Steinberg’s beatific face, beautifully lit by Zenji (Oguri’s and her son), reflected many moods: From curious and defiant to wily and wise, she would spread her arms eagle-like one moment and, in the next, fashion a, well, cock-legged arabesque. Indeed, she was a kind of caterpillar in reverse: scrunching into herself on the floor and then rising towards the heavens on her supremely arched feet. 

These were poses of ecstasy, beckoning the viewer to enter the world of Steinberg, where even the act of unbuttoning a loose-fitting shirt seemed like a huge deal, one where she would then wrap her head with it, becoming an ancient sage, if you will. Chavez, watching intently, at one point picked up the tempo, anticipating the dancer’s arms that would soon weave through the air, a conductor unleashed and leading a one-man band.

Roxanne Steinberg in “Flower of the Season 2024: Hatsu-Kaze (First autumn breeze).” Photograph by Theo Rasmussen

This led to a bout of semi-Sufiesque spinning, before Steinberg was back on the floor again, squatting with squinty eyes and reveling in a bout of near-silent whistling.
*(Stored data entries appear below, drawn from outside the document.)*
Lemma replicate_digest n z : digest (Z.of_nat n) (replicate n (z mod 256)).
Proof.
  split; [|unfold vsize; by rewrite length_replicate]. apply Forall_replicate. unfold word.
  apply Z.mod_pos_bound. lia.
Qed.

#[export] Instance toy_crypto_spec : ScriptCryptoSpec toy_crypto.
Proof. split; intros v; first [apply (replicate_digest 20)|apply (replicate_digest 32)]. Qed.

#[export] Instance toy_checker_spec : CheckerSpec toy_checker.
Proof. by split; intros; eexists. Qed.

(** ** How evaluations end *)

(** C13: [EvalScript] returns for every script and every stack of elements of at most 520 bytes,
    with any signature checker that answers: it never reads outside the stack, a vector or a
    script, never overflows and never fails an assertion. On success the elements are still
    of at most 520 bytes, and the stack holds no more than 1000 of them (or as many as there
    were); on failure an error is set, and [UNKNOWN_ERROR] only when a number on the stack
    does not parse. [VerifyScript] ends in success or with an error, for every pair of
    scripts and every witness, under flags that its assertions allow. *)
Theorem script_evaluation_ends `{crypto : ScriptCrypto} `{checker : BaseSignatureChecker}
    (Hcrypto : ScriptCryptoSpec crypto) (Hchecker : CheckerSpec checker)
    (stk : vstack) (script scriptSig : CScript) (witness : vstack) (flags : Z) (v : SigVersion) :
  Forall elem_ok stk -> vsize stk < 2 ^ 31 -> Forall byte script -> Forall byte scriptSig ->
  Forall (Forall byte) witness -> vsize witness < 2 ^ 31 -> flags_ok flags ->
  match EvalScript stk script flags v with
  | Ret stk' => Forall elem_ok stk' /\ vsize stk' <= Z.max 1000 (vsize stk)
  | Fail e => e <> SCRIPT_ERR_OK /\
      (e = SCRIPT_ERR_UNKNOWN_ERROR ->
       exists x, eval_loop (length script) flags v script (EvalState stk [] [] script 0) = Exn (ScriptNum x))
  | _ => False
  end /\
  (VerifyScript scriptSig script (Some witness) flags = Ret tt \/
   exists e, e <> SCRIPT_ERR_OK /\ VerifyScript scriptSig script (Some witness) flags = Fail e).
Proof.
  intros Hs Hn Hb Hsig Hw Hwn Hf. split; [by apply EvalScript_safe|].
  pose proof (VerifyScript_ends scriptSig script (Some witness) flags Hf Hsig Hb Hw Hwn) as H.
  destruct (VerifyScript _ _ _ _) as [[]|e| |]; [by left| |done|done]. right. by exists e.
Qed.

Lemma script_evaluation_ends_witness :
  match @EvalScript toy_crypto toy_checker [[7]] [OP_DUP; OP_1ADD] 0 SIGVERSION_BASE with
  | Ret stk' => Forall elem_ok stk' /\ vsize stk' <= 1000
  | _ => False
  end.
Proof.
  pose proof (@script_evaluation_ends toy_crypto toy_checker _ _ [[7]] [OP_DUP; OP_1ADD] [] [] 0 SIGVERSION_BASE
    ltac:(apply Forall_singleton; split; [by apply Forall_singleton|by vm_compute]) ltac:(by vm_compute)
    ltac:(repeat (apply Forall_cons_2; [by vm_compute|]); constructor) ltac:(constructor) ltac:(constructor)
    ltac:(by vm_compute) ltac:(by split)) as [H _]. vm_compute in H |- *. exact H.
Defined.

(** ** Unspendable outputs *)

Lemma EvalScript_return `{crypto : ScriptCrypto} `{checker : BaseSignatureChecker} stk rest flags v :
  exists e, EvalScript stk (OP_RETURN :: rest) flags v = Fail e.
Proof.
  unfold EvalScript. destruct (_ >? _); [by eexists|]. cbn [length eval_loop].
  rewrite GetOp_opcode by done. by eexists.
Qed.

(** What [IsUnspendable] lets the node drop from the set of coins can never be spent:
    verification fails for every [scriptSig], every witness and all flags. *)
Theorem unspendable_sound `{crypto : ScriptCrypto} `{checker : BaseSignatureChecker}
    (scriptSig scriptPubKey : CScript) (witness : option vstack) (flags : Z) :
  IsUnspendable scriptPubKey = true -> VerifyScript scriptSig scriptPubKey witness flags <> Ret tt.
Proof.
  intros Hu. assert (forall stk, exists e, EvalScript stk scriptPubKey flags SIGVERSION_BASE = Fail e) as Hev.
  { intros stk. unfold IsUnspendable in Hu. apply orb_true_iff in Hu as [Hu|Hu].
    - apply andb_true_iff in Hu as [_ Hu%bool_decide_eq_true]. destruct scriptPubKey as [|c rest]; [done|].
      injection Hu as ->. apply EvalScript_return.
    - unfold EvalScript. rewrite Hu. by eexists. }
  unfold VerifyScript. cbv zeta. destruct (if has flags SCRIPT_VERIFY_SIGPUSHONLY then _ else _) as [po| | |]; try done.
  cbn [mbind outcome_bind]. destruct (negb po); [done|].
  destruct (EvalScript [] scriptSig flags SIGVERSION_BASE) as [copy| | |]; try done. cbn [mbind outcome_bind].
  by destruct (Hev copy) as [e ->].
Qed.

Lemma unspendable_sound_witness :
  @VerifyScript toy_crypto toy_checker [OP_1] [OP_RETURN; OP_1] None 0 <> Ret tt.
Proof. apply (@unspendable_sound toy_crypto toy_checker). by vm_compute. Defined.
At this point, Steinberg could have been in the final scenes of Kubrick’s 2001: A Space Odyssey, where the Keir Dullea character is an ancient man who then becomes the womb-enveloped baby about to be born. 

For being born is what Steinberg managed to do with each gambit, each true and crucial move, stance, position. One wonders: How can bunching up that aforementioned shirt and stuffing it into her pants pocket be an origin story? No matter, because in this dance, when the questions were asked, the body responded. A story was told. And with Chavez going into an extended Grateful Dead-like riff, Steinberg struggled to rise, to fall, to be.

This wasn’t Hamlet, but, at one point, when Steinberg stretched out on the floor, bent a bit at the waist, she was reminiscent of Andrew Wyeth’s mid-century painting, Christina’s World, only to rise again. And strut and semi-skitter, like a pin ball on tilt, one being carried by waves of sound. 

The sound waves, the body waves, the fingers flutter, the lights go dark. 

Applause is heard, she bows, then Steinberg, a mighty player in this epic drama, takes a seat in the audience while Chavez packs up his equipment, and master musician Vinny Golia readies his performance. Positioning his instruments on the floor—a Peruvian ram’s horn, an A-flat, B-flat and bass clarinet, respectively—he will emit expansive, occasionally freaky, sometimes sweet, sometimes doleful sounds that fuel the work of Oguri. 

Oguri: Not only a Los Angeles treasure, but also a gift to the planet, he is the yang to Roxanne’s yin. Clad in what looked to be casual beachwear, including a jaunty hat, that, at times, masked his radiant face—now bearded—the one-named wonder entered to the primeval sounds of Golia’s ram’s horn, reminding this writer of the coming Jewish new year and the blowing of the shofar. 

Musician Vinny Golia and Oguri in “Flower of the Season 2024: Hatsu-Kaze (First autumn breeze).” Photograph by Theo Rasmussen

But that’s another story. This was Oguri’s tale, one that he, and he alone, could tell. His head bobbing in rhythm to the smaller clarinet—to each squeak, to each sonorous doodle—the Japanese-born Butoh dancer oh-so-slowly rose on his feet as the music, too, ascended. Slight of stature, but seemingly huge on stage—no matter that we, the audience, were mere feet away—Oguri took on the visage of a primate, even as he managed a series of—yes—mini-bourrées.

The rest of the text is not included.